**What you are asked to do**. The listing that follows should be duplicated character for character.

____ Information supplied

(** ** Reports *)

Definition file_report_unknown w : outcome fworld := Ok (ferror (IOEX_GENERAL_ERROR IOEXERR_NOT_EXIST) w).
Definition file_tracker_invalid w : outcome fworld := Ok (ferror (IOEX_GENERAL_ERROR IOEXERR_FILE_TRACKER_INVALID) w).

(** A report about a file: the friend must be known. *)
Definition file_report (line n : Z) (unknown : fworld -> outcome fworld) (k : bytes -> fworld -> outcome fworld) w : outcome fworld :=
  _ ← c_assert line (negb (n =? UINT32_MAX));
  r ← fget_friend n w;
  match r with
  | (None, w) => unknown w
  | (Some fi, w) => k (userid (user_info (info fi))) w
  end.

Definition notify_file_request_cb (n i : Z) (filename : bytes) (filesize : Z) w : outcome fworld :=
  file_report 1831 n file_report_unknown (fun id w =>
    r ← add_new_file_receiver n i (Some filename) w;
    let '(rc, w) := r in
    if rc <? 0 then Ok (ferror rc w)
    else Ok (notify_file CbFileRequest (app_file_request id i filename filesize) w)) w.

Definition notify_file_accepted_cb (n i : Z) w : outcome fworld :=
  file_report 1860 n file_report_unknown (fun id w =>
    match find_file_sender n i w with
    | (None, w) => file_tracker_invalid w
    | (Some _, w) => Ok (notify_file CbFileAccepted (app_file_event CbFileAccepted id i) w)
    end) w.

Definition notify_file_rejected_cb (n i : Z) w : outcome fworld :=
  file_report 1887 n file_report_unknown (fun id w =>
    match find_file_sender n i w with
    | (None, w) => file_tracker_invalid w
    | (Some ft, w) =>
        w ← remove_file_sender (Some ft) w;
        Ok (notify_file CbFileRejected (app_file_event CbFileRejected id i) w)
    end) w.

________

**Response area**.
(** ** Reports *)

Definition file_report_unknown w : outcome fworld := Ok (ferror (IOEX_GENERAL_ERROR IOEXERR_NOT_EXIST) w).
Definition file_tracker_invalid w : outcome fworld := Ok (ferror (IOEX_GENERAL_ERROR IOEXERR_FILE_TRACKER_INVALID) w).

(** A report about a file: the friend must be known. *)
Definition file_report (line n : Z) (unknown : fworld -> outcome fworld) (k : bytes -> fworld -> outcome fworld) w : outcome fworld :=
  _ ← c_assert line (negb (n =? UINT32_MAX));
  r ← fget_friend n w;
  match r with
  | (None, w) => unknown w
  | (Some fi, w) => k (userid (user_info (info fi))) w
  end.

Definition notify_file_request_cb (n i : Z) (filename : bytes) (filesize : Z) w : outcome fworld :=
  file_report 1831 n file_report_unknown (fun id w =>
    r ← add_new_file_receiver n i (Some filename) w;
    let '(rc, w) := r in
    if rc <? 0 then Ok (ferror rc w)
    else Ok (notify_file CbFileRequest (app_file_request id i filename filesize) w)) w.

Definition notify_file_accepted_cb (n i : Z) w : outcome fworld :=
  file_report 1860 n file_report_unknown (fun id w =>
    match find_file_sender n i w with
    | (None, w) => file_tracker_invalid w
    | (Some _, w) => Ok (notify_file CbFileAccepted (app_file_event CbFileAccepted id i) w)
    end) w.

Definition notify_file_rejected_cb (n i : Z) w : outcome fworld :=
  file_report 1887 n file_report_unknown (fun id w =>
    match find_file_sender n i w with
    | (None, w) => file_tracker_invalid w
    | (Some ft, w) =>
        w ← remove_file_sender (Some ft) w;
        Ok (notify_file CbFileRejected (app_file_event CbFileRejected id i) w)
    end) w.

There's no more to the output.